Problem description >> Among the records that follow, set down only the lines from the one containing "intros Hs Hmax." to the one containing "all: replace fuel", both included, exactly.

Given entries >>

(** ** Slicing is by byte *)

Lemma byte_slice_cases s cps i j : str_ok s cps -> (i <= j <= length (utf8 cps))%nat ->
  let sub := take (j - i) (drop i (utf8 cps)) in
  (exists q s', text q /\ sub = utf8 q /\ byte_slice s i j = Ok s' /\ str_ok s' q) \/
  ((forall q, text q -> sub <> utf8 q) /\ byte_slice s i j = Err (Panic "invalid UTF-8 in _byte_slice")).
Proof.
  intros Hs Hij sub. assert (Hl : length sub = (j - i)%nat) by (unfold sub; rewrite length_take, length_drop; lia).
  assert (Hb : Forall is_byte sub) by (apply Forall_take, Forall_drop, utf8_bytes, Hs).
  unfold byte_slice. rewrite panic_sub_ok by lia. cbn [result_bind].
  assert (Hread : bytes_at (s_data s) i (j - i) = Ok sub).
  { unfold bytes_at. rewrite (str_data _ _ Hs), length_app, (proj2 (Nat.leb_le _ _)) by (simpl; lia).
    unfold sub. rewrite drop_app_le by lia. by rewrite take_app_le by (rewrite length_drop; lia). }
  rewrite Hread. cbn [result_bind].
  destruct (starts_store (alloc_u8 (j - i + 1)) [] sub) as (d & E & Hd & Hsd); [apply starts_nil|rewrite alloc_length; simpl; lia|].
  cbn [length app] in E, Hsd. rewrite E. cbn [result_bind]. rewrite alloc_length in Hd. rewrite <- Hl.
  destruct (utf8_dec sub Hb) as [(q & Hq & Eq)|Hno].
  - left. exists q. rewrite Eq in Hsd, Hl |- *.
    destruct (terminated_ok "invalid UTF-8 in _byte_slice" d q _ Hsd eq_refl) as (d' & s' & -> & Es & Hok); [lia|done|].
    cbn [result_bind]. rewrite Nat.add_1_r. by exists s'.
  - right. split; [done|]. destruct (starts_push _ _ 0 Hsd) as (d' & -> & Hd' & Hs'); [lia|]. cbn [result_bind]. unfold owned_str.
    rewrite (filled_ok _ _ Hs') by (rewrite length_app; simpl; lia). cbn [result_bind].
    destruct (from_owned_cstr_invalid sub Hb Hno) as (e & Ee). rewrite Nat.add_1_r, Ee. done.
Qed.

Lemma clamp_bounds b n : 0 <= n -> 0 <= clamp_slice_bound b n <= n.
Proof.
  intros Hn. unfold clamp_slice_bound. destruct (Z.ltb_spec b 0); [destruct (Z.ltb_spec (b + n) 0); lia|].
  destruct (Z.ltb_spec n b); lia.
Qed.

Lemma resolve_slice_bounds_ok s n : let '(a, b) := resolve_slice_bounds s n in (a <= b <= n)%nat.
Proof.
  unfold resolve_slice_bounds. pose proof (clamp_bounds (slice_start s) (Z.of_nat n) ltac:(lia)).
  assert (H2 : 0 <= match slice_stop s with Some stop => clamp_slice_bound stop (Z.of_nat n) | None => Z.of_nat n end <= Z.of_nat n).
  { destruct (slice_stop s) as [stop|]; [apply clamp_bounds; lia|lia]. }
  destruct (Z.ltb_spec (match slice_stop s with Some stop => clamp_slice_bound stop (Z.of_nat n) | None => Z.of_nat n end)
    (clamp_slice_bound (slice_start s) (Z.of_nat n))); lia.
Qed.

(** Between two offsets with bytes in between, a slice is a text only at character boundaries. *)
Lemma slice_boundary cps i j q : text cps -> (i < j <= length (utf8 cps))%nat -> text q ->
  take (j - i) (drop i (utf8 cps)) = utf8 q -> exists p r, cps = p ++ q ++ r /\ i = length (utf8 p) /\ j = length (utf8 (p ++ q)).
Proof.
  intros Ht Hij Hq E. assert (Hne : q <> []).
  { intros ->. apply (f_equal length) in E. rewrite length_take, length_drop in E. simpl in E. lia. }
  assert (Ho : occurs (utf8 q) (utf8 cps) i).
  { exists (take i (utf8 cps)), (drop (j - i) (drop i (utf8 cps))). rewrite <- E, !take_drop, length_take. split; [done|lia]. }
  apply occurs_text in Ho as (p & r & -> & ->); [|done|done|done]. exists p, r. split_and!; [done|done|].
  apply (f_equal length) in E. rewrite length_take, length_drop in E. rewrite !utf8_length_app in *. lia.
Qed.

(** ** Truncation *)

Lemma truncate_skip s w : Forall continuation w -> forall fuel max_count count i rest, drop i (s_data s) = w ++ rest ->
  (i + length w <= byte_size s - 1)%nat ->
  truncate_at (length w + fuel) s max_count count i = truncate_at fuel s max_count count (i + length w).
Proof.
  induction 1 as [|x w Hx Hw IH]; intros fuel max_count count i rest Hd Hl; [by rewrite Nat.add_0_r|].
  simpl length in Hl |- *. cbn [Nat.add]. cbn [truncate_at]. rewrite (proj2 (Nat.ltb_lt _ _)) by lia.
  unfold read_ptr. assert (E : s_data s !! i = Some x) by (rewrite <- (Nat.add_0_r i), <- lookup_drop, Hd; done).
  rewrite E. cbn [result_bind]. rewrite lead_continuation by (unfold continuation, is_byte in *; lia).
  unfold continuation in Hx. rewrite (proj2 (Z.leb_le _ _)), (proj2 (Z.ltb_lt _ _)) by lia. cbn [andb negb].
  rewrite (IH fuel max_count count (i + 1)%nat rest); [by rewrite <- Nat.add_assoc| |lia].
  rewrite <- drop_drop, Hd. done.
Qed.

Lemma truncate_at_ok s cps max_count : str_ok s cps -> (max_count < length cps)%nat -> forall post pre fuel, cps = pre ++ post ->
  (length pre <= max_count)%nat -> (length (utf8 post) <= fuel)%nat ->
  truncate_at fuel s max_count (length pre) (length (utf8 pre)) = Ok (length (utf8 (take max_count cps))).
Proof.
  intros Hs Hmax. induction post as [|cp post IH]; intros pre fuel -> Hpre Hf.
  { rewrite app_nil_r in Hmax. lia. }
  pose proof (str_text _ _ Hs) as Ht. apply Forall_app in Ht as [_ Ht]. apply Forall_cons in Ht as [Hc Ht].
  destruct (sequence_lead _ _ (char_sequence _ Hc)) as (x & w & Ew & Hx & Hw).
  assert (Hb : is_byte x) by (pose proof (sequence_bytes _ _ (char_sequence _ Hc)) as Hb; rewrite Ew in Hb; by apply Forall_cons in Hb as [Hb _]).
  rewrite utf8_cons, Ew, length_app in Hf. simpl in Hf. destruct fuel as [|fuel]; [lia|]. cbn [truncate_at].
  rewrite (str_size _ _ Hs), !utf8_length_app, utf8_cons, Ew. simpl length at 1 2 3.
  rewrite (proj2 (Nat.ltb_lt _ _)) by (rewrite length_app; simpl; lia).
  unfold read_ptr. rewrite (str_data _ _ Hs), utf8_app, <- app_assoc, lookup_app_r, Nat.sub_diag, utf8_cons, Ew by lia.
  cbn [lookup list_lookup app result_bind]. rewrite lead_continuation by done. unfold continuation in Hx.
  destruct (Z.leb_spec 128 x), (Z.ltb_spec x 192); try lia; cbn [andb negb].
  all: destruct (Nat.eqb_spec (length pre) max_count) as [<-|Hne]; [by rewrite take_app_length|].
  all: replace fuel with (length w + (fuel - length w))%nat by lia.
  all: rewrite (truncate_skip s w Hw _ _ _ _ (utf8 post ++ [0])); [| |].
  all: try (rewrite (str_size _ _ Hs), utf8_length_app, utf8_cons, Ew, length_app; simpl; lia).
  all: try (rewrite (str_data _ _ Hs), utf8_app, utf8_cons, Ew, <- !app_assoc, drop_app_ge by lia;
    replace (length (utf8 pre) + 1 - length (utf8 pre))%nat with 1%nat by lia; done).
  all: replace (length pre + 1)%nat with (length (pre ++ [cp])) by (rewrite length_app; done).
  all: replace (length (utf8 pre) + 1 + length w)%nat with (length (utf8 (pre ++ [cp])))
    by (rewrite utf8_length_app, utf8_singleton, Ew; simpl; lia).
  all: apply IH; [by rewrite <- app_assoc|rewrite length_app; simpl; lia|lia].
Qed.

Written solution >>
  intros Hs Hmax. induction post as [|cp post IH]; intros pre fuel -> Hpre Hf.
  { rewrite app_nil_r in Hmax. lia. }
  pose proof (str_text _ _ Hs) as Ht. apply Forall_app in Ht as [_ Ht]. apply Forall_cons in Ht as [Hc Ht].
  destruct (sequence_lead _ _ (char_sequence _ Hc)) as (x & w & Ew & Hx & Hw).
  assert (Hb : is_byte x) by (pose proof (sequence_bytes _ _ (char_sequence _ Hc)) as Hb; rewrite Ew in Hb; by apply Forall_cons in Hb as [Hb _]).
  rewrite utf8_cons, Ew, length_app in Hf. simpl in Hf. destruct fuel as [|fuel]; [lia|]. cbn [truncate_at].
  rewrite (str_size _ _ Hs), !utf8_length_app, utf8_cons, Ew. simpl length at 1 2 3.
  rewrite (proj2 (Nat.ltb_lt _ _)) by (rewrite length_app; simpl; lia).
  unfold read_ptr. rewrite (str_data _ _ Hs), utf8_app, <- app_assoc, lookup_app_r, Nat.sub_diag, utf8_cons, Ew by lia.
  cbn [lookup list_lookup app result_bind]. rewrite lead_continuation by done. unfold continuation in Hx.
  destruct (Z.leb_spec 128 x), (Z.ltb_spec x 192); try lia; cbn [andb negb].
  all: destruct (Nat.eqb_spec (length pre) max_count) as [<-|Hne]; [by rewrite take_app_length|].
  all: replace fuel with (length w + (fuel - length w))%nat by lia.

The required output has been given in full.